Levar 'meia' carta a García requer paciência de... Santi (crónica)
Quando tanto (e cada vez mais) se fala no produto futebol português, devem enaltecer-se as equipas e os treinadores que contribuem para a valorização do desporto-rei cá no nosso burgo.
Se é (muitas vezes) fácil (embora também excessivo) apontar o dedo a quem joga para o (denominado) pontinho com as reservas que essas estratégias colocam ao engrandecimento do espetáculo, nunca será demais reforçar os elogios a quem tanto faz para que possamos dizer: belo jogatana!
E como é bom o futebol à tarde. A Reboleira, já de si um palco mítico, estava bem composta, o dia permitia aos artistas uma celebração especial, contemplando as mulheres (especialmente as das suas vidas), e tudo se conjugou para um espetáculo de grande monta.
Dispostos a reagirem às duas derrotas consecutivas — Benfica (1-2) e Estoril (1-3) —, algo que nunca tinha acontecido esta época, os gilistas entraram decididos a reverter o período menos bom e Santi Garcia, logo aos 9 minutos, obrigou Renan Ribeiro a aplicar. Fica a dúvida se o médio espanhol queria cruzar ou rematar, mas a verdade é que... cheirou a golo.
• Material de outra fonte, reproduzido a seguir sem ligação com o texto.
(** C2: the same for batches, with the same assumptions on history, node and contract.  Take any
    batch that a run sends, with nonce and timeout below 2^63, fewer than 2^64 transfers, amounts,
    fees and the sum of the fees of at most 256 bits, and confirmations that orchestrators broadcast.  Every transaction
    that the committer submits for it goes to the contract, at no more than the maximal gas price.
    And the contract, if it is still as the search saw it and not in a guarded call, with a last
    nonce of the token below the batch's by less than [MAX_NONCE_JUMP_LIMIT], executes its data
    before the block of the timeout, without calls back, exactly when the token accepts the
    payments: then it emits the event of the batch, else it reverts. *)
Theorem relayed_batches_accepted l tr v errs vs batch confs fuel e s m t amounts dests fees :
  found_on sets p clog blocks -> relay_runs l tr v errs ->
  Forall (tells (valset_log clog blocks) blocks) tr -> (vs, batch, confs) ∈ batch_sends tr ->
  open (core p) -> entered p = false ->
  small (BatchNonce batch) -> small (BatchTimeout batch) -> Z.of_nat (length (Transactions batch)) < 2 ^ 64 ->
  batch_values batch = Some (amounts, dests, fees) ->
  Forall is_u256 amounts -> Forall is_u256 fees -> sum_powers fees < 2 ^ 256 ->
  Forall (fun c => sent_by_orchestrator (fun from => SendBatchConfirm from (state_peggyId (core p)) batch)
                     (MsgConfirmBatch_ c)) confs ->
  0 <= lastBatchNonce (core p) (HexToAddress (TokenContract batch)) < BatchNonce batch ->
  BatchNonce batch < lastBatchNonce (core p) (HexToAddress (TokenContract batch)) + MAX_NONCE_JUMP_LIMIT ->
  block_number m < BatchTimeout batch ->
  wp (with_committer fuel (EthPeggy.SendTransactionBatch s vs batch confs) e) (fun tr _ =>
    forall tx, tx ∈ submitted tr ->
      (Committer.tx_to tx = peggyAddress s /\
       (let token := HexToAddress (TokenContract batch) in
        let ops := batch_ops (core p) (msg_sender m) token amounts dests fees in
        exists p', execute m t (Committer.tx_data tx) p =
          if tokenOk t ops
          then Some (p', ops, [EvBatchExecuted (BatchNonce batch) token (state_lastEventNonce (core p) + 1)])
          else None)) /\
      Committer.tx_gasPrice tx <= Committer.ethMaxGasPrice e).
Proof using SE ES.
  intros Hfo Hr Ht Hin Ho Hent Hn Hto Hl Hb Ham Hfe Hsum Hall Hlo Hhi Hbn.
  destruct (proj2 (relayed_with_current _ _ _ _ Hfo l tr v errs Hr Ht) _ _ _ Hin) as (a & Ha & Hold & Hc).
  destruct (relayable_valset vs a Ha Hold) as [Hwo Hno].
  apply (orchestrators_batch_accepted fuel e s vs batch confs a m t p amounts dests fees); try done;
    [apply Ha|by apply open_ready].
Qed.
End theorems.

(** ** An example: a contract with its first validator set, and one run of the relayer *)
Module Example.
#[local] Existing Instance KeystoreFacts.Example.model_keys.
#[local] Existing Instance BridgeFacts.Example.evm.
#[local] Existing Instance Broadcast.Example.cosmos.
#[local] Existing Instance Signing.Example.model_signatures.
#[local] Existing Instance Signing.Example.model_selectors.
#[local] Instance retry_lib : RetryLib OrchI := retry_loop_lib OrchI.
Import BridgeFacts.Example Signing.Example.

(** The contract after [initialize]. *)
Definition first : ValsetArgs := args 0 0 0.
Definition first_state : Peggy :=
  MkPeggy (MkContract (makeCheckpoint first 42) ∅ 0 1 42 2834678000 ∅ false) 1 1000 true false.
Definition first_log : list ContractEvent := [valset_event first 1].
Definition updates : list PeggyValsetUpdatedEvent := valset_log first_log [100].

Lemma first_found_on : found_on [first] first_state first_log [100].
Proof.
  split; [| | |done|by repeat constructor].
  - by eapply (hw_init tx_msg good_tokens 42 2834678000 [0xaa; 0xbb] [3000000000; 1294967295]).
  - split.
    + repeat constructor; cbn; unfold is_addr, is_u64; lia.
    + constructor; [|constructor]. intros ms [= <-].
      intros [|[|i]] [|[|j]] x y Hx Hy Hij; cbn in *; try lia; simplify_eq; by vm_compute.
    + intros x y ->%list_elem_of_singleton ->%list_elem_of_singleton _. done.
  - by repeat constructor.
Qed.

Lemma first_open : open (core first_state).
Proof. by split; vm_compute. Qed.

(** A relayer that relays both; Injective has a new set and a batch, with A's confirmations. *)
Definition orch : Orchestrator := MkOrchestrator (MkConfig "inj1a" 0xaa (FFin 1 0) ∅ 0 0 true true false) 10.

Definition env : handler OrchI unit := fun c _ =>
  (match c return orch_reply c with
   | GetHeaderByNumber => (Some 300, None)
   | GetValsetNonce => (Some 0, None)
   | GetValsetUpdatedEvents s e => (base.filter (fun x => s <= vue_BlockNumber x <= e) updates, None)
   | LatestValsets => ([new], None)
   | AllValsetConfirms _ => (valset_confirms, None)
   | LatestTransactionBatches => ([batch], None)
   | TransactionBatchSignatures _ _ => (batch_confirms, None)
   | GetTxBatchNonce _ => (Some 2, None)
   | GetBlock _ => (Some 10, None)
   | TimeNow => 20
   | SendEthValsetUpdate _ _ _ | SendTransactionBatch _ _ _ => (Some 9, None)
   | c => inhabitant c
   end, tt).

Definition trace_of {A} (q : prog OrchI A) : list (event OrchI) := (exec env q tt).1.2.

(** The set as the search returns it. *)
Definition found : Valset := MkValset 0 members 0 (Some 0) (Address_Hex 0).

Definition relay_trace : list (event OrchI) :=
  trace_of (getLatestEthValset orch) ++
  (trace_of (relayValsetTask orch found) ++ trace_of (relayBatchTask orch found)).

Lemma interleaving_two {A} (t1 t2 : list A) : interleaving [t1; t2] (t1 ++ t2).
Proof.
  induction t1 as [|x t1 IH]; [|by apply (interleave_step [] x t1 [t2])].
  induction t2 as [|x t2 IH]; [apply interleave_done; by repeat constructor|].
  by apply (interleave_step [[]] x t2 []).
Qed.

Lemma env_runs {A} (q : prog OrchI A) o : (exec env q tt).1.1 = o -> runs q (trace_of q) o.
Proof. intros <-. apply exec_runs. Qed.

Lemma relay_run : relay_runs orch relay_trace (Some found) [].
Proof.
  apply (relay_tasks_done orch _ found [trace_of (relayValsetTask orch found); trace_of (relayBatchTask orch found)]
           [None; None] _ (ParanoidGroup.MkGroup [] [] true [] (Some []))).
  - apply env_runs. by vm_compute.
  - done.
  - repeat constructor; apply env_runs; by vm_compute.
  - done.
  - apply interleaving_two.
  - eapply rtc_l; [apply (ParanoidGroup.task_ok [] [None])|]. eapply rtc_l; [apply (ParanoidGroup.task_ok [] [])|].
    eapply rtc_l; [apply ParanoidGroup.close_ch|]. eapply rtc_l; [apply ParanoidGroup.wait_closed|]. apply rtc_refl.
  - done.
Qed.

Lemma env_tells : Forall (tells updates [100]) relay_trace.
Proof.
  assert (forall A (q : prog OrchI A), Forall (tells updates [100]) (trace_of q)) as H.
  { intros A q. apply exec_Forall. intros c w. destruct c; try done.
    - intros b ->%list_elem_of_singleton. done.
    - intros _ x. split; [by intros [Hb Hx]%list_elem_of_filter|intros [Hx Hb]; by apply list_elem_of_filter]. }
  unfold relay_trace. by rewrite !Forall_app.
Qed.

Lemma update_relayed : (found, new, valset_confirms) ∈ valset_sends relay_trace.
Proof. assert (valset_sends relay_trace = [(found, new, valset_confirms)]) as -> by (by vm_compute). left. Qed.

Lemma batch_relayed : (found, batch, batch_confirms) ∈ batch_sends relay_trace.
Proof. assert (batch_sends relay_trace = [(found, batch, batch_confirms)]) as -> by (by vm_compute). left. Qed.

Lemma relayed_update_accepted_witness :
  wp (with_committer 5 (EthPeggy.SendEthValsetUpdate client found new valset_confirms) Committer.Example.committer)
    (fun tr _ => forall tx, tx ∈ submitted tr ->
      (Committer.tx_to tx = peggyAddress client /\
       exists p', execute tx_msg good_tokens (Committer.tx_data tx) first_state
         = Some (p', [SafeTransfer 0xbb 1 10], [valset_event (args 8 10 0xbb) 2])) /\
      Committer.tx_gasPrice tx <= Committer.ethMaxGasPrice Committer.Example.committer).
Proof.
  apply (relayed_update_accepted [first] first_state first_log [100] orch relay_trace (Some found) []
           found new valset_confirms (args 8 10 0xbb) 5 Committer.Example.committer client tx_msg good_tokens).
  - exact first_found_on.
  - exact relay_run.
  - exact env_tells.
  - exact update_relayed.
  - exact first_open.
  - exact wf.
  - done.
  - done.
  - by vm_compute.
  - done.
  - exact valset_confirms_sent.
  - by vm_compute.
Defined.

Lemma relayed_batches_accepted_witness :
  wp (with_committer 5 (EthPeggy.SendTransactionBatch client found batch batch_confirms) Committer.Example.committer)
    (fun tr _ => forall tx, tx ∈ submitted tr ->
      (Committer.tx_to tx = peggyAddress client /\
       exists p', execute tx_msg good_tokens (Committer.tx_data tx) first_state
         = Some (p', [SafeTransfer 0xbb 0xaa 50; SafeTransfer 0xbb 1 2], [EvBatchExecuted 3 0xbb 2])) /\
      Committer.tx_gasPrice tx <= Committer.ethMaxGasPrice Committer.Example.committer).
Proof.
  assert (batch_ops (core first_state) 1 (HexToAddress (TokenContract batch)) [50] [0xaa] [2] =
    [SafeTransfer 0xbb 0xaa 50; SafeTransfer 0xbb 1 2]) as <- by (by vm_compute).
  assert (HexToAddress (TokenContract batch) = 0xbb) as <- by (by vm_compute).
  apply (relayed_batches_accepted [first] first_state first_log [100] orch relay_trace (Some found) []
           found batch batch_confirms 5 Committer.Example.committer client tx_msg good_tokens [50] [0xaa] [2]).
  - exact first_found_on.
  - exact relay_run.
  - exact env_tells.
  - exact batch_relayed.
  - exact first_open.
  - done.
  - done.
  - done.
  - done.
  - by vm_compute.
  - by repeat constructor.
  - by repeat constructor.
  - by vm_compute.
  - exact batch_confirms_sent.
  - by vm_compute.
  - by vm_compute.
  - done.
Defined.
End Example.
Não entrou nessa altura, entrou cinco minutos depois: Murilo, de penálti — falta de Kevin Jansson sobre Héctor Hernández que foi (bem) identificada pelo VAR e acabou confirmada por Luís Godinho, depois de o árbitro ir ver as imagens ao monitor —, colocou a formação de César Peixoto em vantagem.
O duelo entrou numa fase de parada e resposta e o perigo rondou as duas balizas. Mas o rótulo de mais azarado da tarde foi mesmo colocado no equipamento de Ianis Stoica. O extremo romeno festejou em dois momentos (27' e 39'), mas em ambos os casos teve de... baixar a guarda por estar em fora de jogo — no primeiro caso por apenas... seis centímetros.
As emoções subiram ainda mais de intensidade na etapa complementar. Jovane Cabral aceitou a assistência magistral de Paulo Moreira, de calcanhar (!), e empatou a contenda ao minuto 54.
Os tricolores cresceram e pouco depois completaram a cambalhota no marcador: Rodrigo Pinho soltou a bomba de livre direto, Lucão não segurou, e, na recarga, Abraham Marcus desviou certeiro.
Porém, apenas três minutos depois voltou a haver festa... minhota: passe de Héctor Hernández e Santi Garcia, já depois de suportar a pressão de Bruno Langa, atirou colocado para aquele que haveria de ser o resultado final.
O Gil Vicente continua a lutar pelo 4.º lugar com o SC Braga, o Estrela da Amadora mantém a segurança para os lugares de descida.
As notas dos jogadores do Estrela da Amadora:
Renan Ribeiro (6), Max Scholze (6), Luan Patrick (5), Stefan Lekovic (6), Bruno Langa (5), Alex Sola (5), Kevin Jansson (5), Paulo Moreira (7), Abraham Marcus (7), Jovane Cabral (7), Ianis Stoica (6), Rodrigo Pinho (6), Eddy Doué (5), Tom Moustier (5), Billal Brahimi (5) e Otávio Fernandes (5).
As notas dos jogadores do Gil Vicente:
Lucão (5), Hevertton Santos (5), Marvin Elimbi (6), Jonathan Buatu (5), Ghislain Konan (6), Facundo Cáseres (5), Luís Esteves (6), Murilo (7), Santi Garcia (7), Agustín Moreira (5), Héctor Hernández (7), Martín Fernandez (5), Gustavo Varela (5), Zé Carlos Ferreira (5), Antonio Espigares (-) e Rodrigo Rodrigues (-).
João Nuno (treinador do Estrela da Amadora):
Na primeira parte, mesmo com dois golos anulados, faltou-nos jogar mais para a frente. Melhorámos na etapa complementar, fizemos dois golos e virámos o jogo. Mas logo a seguir cedemos o empate. Até aos 85 minutos o Estrela foi melhor.
César Peixoto (treinador do Gil Vicente):
É um ponto, mas vamos chateados porque queríamos os três. Sinceramente, acho que merecíamos. Até para dedicá-los à nossa massa associativa, que voltou a ser fantástica e ajudou a equipa a empurrar o Estrela da Amadora para trás.